(** * MotionBridge: the non-linear timeline scale and the editor around it

    A shallow embedding of [createVisualTimeScale] (components/HandoffSpec.tsx)
    and of the copy of the same computation that [handleDownloadHTML]
    (App.tsx) inlines for the HTML export, together with the properties the
    specification states about them; then the code around the scale: the
    bars that both places draw from it, the handlers of the editor
    (components/PropertyControls.tsx) that produce its input, the project
    state and the resizable layout of App.tsx, and the coordinates of the
    bezier editor (components/BezierEditor.tsx).

    Numbers.  A TypeScript [number] is modelled by an exact rational [Q]:
    the finite values, without rounding.  Two rationals that are [Qeq] denote
    the same number, so every comparison of the source ([>=], [<=], the
    SameValueZero test of [Set.add], the truthiness test of [||]) is the
    boolean test of [QArith] and results are stated up to [==].  The only
    operation of the source that can leave the finite values is [/]: a zero
    divisor gives NaN or an infinity.  [jsdiv] returns [None] there, and the
    percent function runs in the option monad.  A division by a literal that
    is not zero is the division of [Q]. *)

From Stdlib Require Import String.
From Stdlib Require Import QArith Qminmax Lqa.
From Stdlib Require Import List Bool PeanoNat Lia.
From Stdlib Require Import Sorted Permutation Setoid.
Import ListNotations.

Open Scope Q_scope.

(** ** JavaScript primitives used by the scale *)

(** [a / b]: finite when the divisor is not zero. *)
Definition jsdiv (a b : Q) : option Q :=
  if Qeq_bool b 0 then None else Some (a / b).

(** [v || d] on numbers: [d] when [v] is zero. *)
Definition or_else (v d : Q) : Q :=
  if Qeq_bool v 0 then d else v.

Definition bind {A B : Type} (c : option A) (k : A -> option B) : option B :=
  match c with
  | Some a => k a
  | None => None
  end.

Notation "x <- c ;; k" := (bind c (fun x => k))
  (at level 61, c at next level, right associativity).

(** A [Set<number>] in insertion order; [Set_add] keeps the first of two
    equal numbers, as [Set.prototype.add] does. *)
Definition Set_has (s : list Q) (v : Q) : bool :=
  existsb (Qeq_bool v) s.

Definition Set_add (s : list Q) (v : Q) : list Q :=
  if Set_has s v then s else s ++ [v].

(** [Array.prototype.sort((a, b) => a - b)]: a stable ascending sort. *)
Fixpoint insert (a : Q) (l : list Q) : list Q :=
  match l with
  | [] => [a]
  | b :: l' => if Qle_bool a b then a :: l else b :: insert a l'
  end.

Fixpoint sort (l : list Q) : list Q :=
  match l with
  | [] => []
  | a :: l' => insert a (sort l')
  end.

(** [Array.prototype.findIndex]; [None] stands for [-1]. *)
Fixpoint findIndex {A : Type} (p : A -> bool) (l : list A) : option nat :=
  match l with
  | [] => None
  | a :: l' => if p a then Some 0%nat else option_map S (findIndex p l')
  end.

(** ** types.ts *)

Inductive PropertyType : Set :=
| PT_opacity | PT_scale | PT_x | PT_y | PT_rotate | PT_json | PT_video
| PT_custom.

Record AnimatedProperty : Type := {
  id : string;
  type : PropertyType;
  customName : option string;
  from : Q;
  to : Q;
  assetName : option string;
  note : option string;
  delay : Q;
  duration : Q;
  bezier : Q * Q * Q * Q
}.

Record AnimationTrack : Type := {
  track_id : string;
  track_name : string;
  properties : list AnimatedProperty
}.

Record AnimationGroup : Type := {
  group_id : string;
  group_name : string;
  tracks : list AnimationTrack
}.

(** [DEFAULT_PROPERTY] with the given id and times. *)
Definition mkProperty (i : string) (d dur : Q) : AnimatedProperty :=
  {| id := i; type := PT_opacity; customName := None;
     from := 0; to := 1; assetName := None; note := None;
     delay := d; duration := dur;
     bezier := (25 # 100, 1 # 10, 25 # 100, 1) |}.

Definition mkTrack (i : string) (ps : list AnimatedProperty) : AnimationTrack :=
  {| track_id := i; track_name := i; properties := ps |}.

Record ProjectState : Type := {
  groups : list AnimationGroup;
  activeGroupId : string
}.

(** [getPropertyTimes]: the object [{ start, end }]. *)
Record PropertyTimes : Type := { start : Q; end_ : Q }.

Definition getPropertyTimes (prop : AnimatedProperty) : PropertyTimes :=
  {| start := delay prop; end_ := delay prop + duration prop |}.

(** A [Partial<AnimatedProperty>]: for each key, [None] when the object does
    not have it.  An optional field of the property has two levels: a key
    that is present may hold [undefined]. *)
Record PartialProperty : Type := {
  set_id : option string;
  set_type : option PropertyType;
  set_customName : option (option string);
  set_from : option Q;
  set_to : option Q;
  set_assetName : option (option string);
  set_note : option (option string);
  set_delay : option Q;
  set_duration : option Q;
  set_bezier : option (Q * Q * Q * Q)
}.

Definition noUpdates : PartialProperty :=
  {| set_id := None; set_type := None; set_customName := None;
     set_from := None; set_to := None; set_assetName := None;
     set_note := None; set_delay := None; set_duration := None;
     set_bezier := None |}.

Definition or_keep {A : Type} (u : option A) (v : A) : A :=
  match u with
  | Some w => w
  | None => v
  end.

(** The object spread [{ ...p, ...updates }]. *)
Definition assign (p : AnimatedProperty) (updates : PartialProperty)
  : AnimatedProperty :=
  {| id := or_keep (set_id updates) (id p);
     type := or_keep (set_type updates) (type p);
     customName := or_keep (set_customName updates) (customName p);
     from := or_keep (set_from updates) (from p);
     to := or_keep (set_to updates) (to p);
     assetName := or_keep (set_assetName updates) (assetName p);
     note := or_keep (set_note updates) (note p);
     delay := or_keep (set_delay updates) (delay p);
     duration := or_keep (set_duration updates) (duration p);
     bezier := or_keep (set_bezier updates) (bezier p) |}.

(** [Array.prototype.splice(i, 1)] and [Array.prototype.splice(i, 0, x)] on
    a copy of the array, and the assignment [a[i] = x] at an index of the
    array. *)
Definition splice_remove {A : Type} (i : nat) (l : list A) : list A :=
  firstn i l ++ skipn (S i) l.

Definition splice_insert {A : Type} (i : nat) (x : A) (l : list A) : list A :=
  firstn i l ++ x :: skipn i l.

Definition array_set {A : Type} (i : nat) (x : A) (l : list A) : list A :=
  firstn i l ++ x :: skipn (S i) l.

Record VisualMapping : Type := { real : Q; visual : Q }.

Definition origin : VisualMapping := {| real := 0; visual := 0 |}.

(** What [createVisualTimeScale] returns: [{ getPercent, totalDuration }]. *)
Record TimeScale : Type := {
  getPercent : Q -> option Q;
  totalDuration : Q
}.

(** The position of a property bar on the timeline, in percent. *)
Record Bar : Type := {
  leftPercent : Q;
  widthPercent : Q;
  isRightAligned : bool
}.

(** The field [getPercent] of a scale, under a name that the modules below
    do not redefine. *)
Definition TimeScale_getPercent (scale : TimeScale) : Q -> option Q :=
  getPercent scale.

(** ** components/HandoffSpec.tsx: [createVisualTimeScale] *)

Module HandoffSpec.

Section Scale.

Variable tracks : list AnimationTrack.

Definition allProps : list AnimatedProperty :=
  flat_map properties tracks.

(** 1. the significant time points, seeded with [0] *)
Definition timePoints : list Q :=
  fold_left
    (fun s p => Set_add (Set_add s (delay p)) (delay p + duration p))
    allProps [0].

Definition sortedPoints : list Q := sort timePoints.

(** [sortedPoints[sortedPoints.length - 1] || 0]; the array is never
    empty, so the index is in range. *)
Definition maxRealDuration : Q :=
  or_else (nth (length sortedPoints - 1) sortedPoints 0) 0.

Definition MAX_EMPTY_GAP_VISUAL : Q := 60.

(** [allProps.some(p => mid >= p.delay && mid <= p.delay + p.duration)] *)
Definition isActive (mid : Q) : bool :=
  existsb
    (fun p => Qle_bool (delay p) mid && Qle_bool mid (delay p + duration p))
    allProps.

Definition visualDuration (tStart tEnd : Q) : Q :=
  let mid := (tStart + tEnd) / 2 in
  let realDuration := tEnd - tStart in
  if isActive mid then realDuration
  else Qmin realDuration MAX_EMPTY_GAP_VISUAL.

(** 2. one turn of the [for] loop, on the pair [(visualMap, currentVisual)];
    [i] and [i + 1] are below the length of [sortedPoints]. *)
Definition loop_body (st : list VisualMapping * Q) (i : nat)
  : list VisualMapping * Q :=
  let '(visualMap, currentVisual) := st in
  let tStart := nth i sortedPoints 0 in
  let tEnd := nth (i + 1) sortedPoints 0 in
  let currentVisual := currentVisual + visualDuration tStart tEnd in
  (visualMap ++ [{| real := tEnd; visual := currentVisual |}], currentVisual).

------------

■ Work instruction ■
Retype exactly the lines of the data above that fall between the line with "Inductive PropertyType : Set" and the line with "start := delay", inclusive, and add nothing.

■ Written solution ■
Inductive PropertyType : Set :=
| PT_opacity | PT_scale | PT_x | PT_y | PT_rotate | PT_json | PT_video
| PT_custom.

Record AnimatedProperty : Type := {
  id : string;
  type : PropertyType;
  customName : option string;
  from : Q;
  to : Q;
  assetName : option string;
  note : option string;
  delay : Q;
  duration : Q;
  bezier : Q * Q * Q * Q
}.

Record AnimationTrack : Type := {
  track_id : string;
  track_name : string;
  properties : list AnimatedProperty
}.

Record AnimationGroup : Type := {
  group_id : string;
  group_name : string;
  tracks : list AnimationTrack
}.

(** [DEFAULT_PROPERTY] with the given id and times. *)
Definition mkProperty (i : string) (d dur : Q) : AnimatedProperty :=
  {| id := i; type := PT_opacity; customName := None;
     from := 0; to := 1; assetName := None; note := None;
     delay := d; duration := dur;
     bezier := (25 # 100, 1 # 10, 25 # 100, 1) |}.

Definition mkTrack (i : string) (ps : list AnimatedProperty) : AnimationTrack :=
  {| track_id := i; track_name := i; properties := ps |}.

Record ProjectState : Type := {
  groups : list AnimationGroup;
  activeGroupId : string
}.

(** [getPropertyTimes]: the object [{ start, end }]. *)
Record PropertyTimes : Type := { start : Q; end_ : Q }.

Definition getPropertyTimes (prop : AnimatedProperty) : PropertyTimes :=
  {| start := delay prop; end_ := delay prop + duration prop |}.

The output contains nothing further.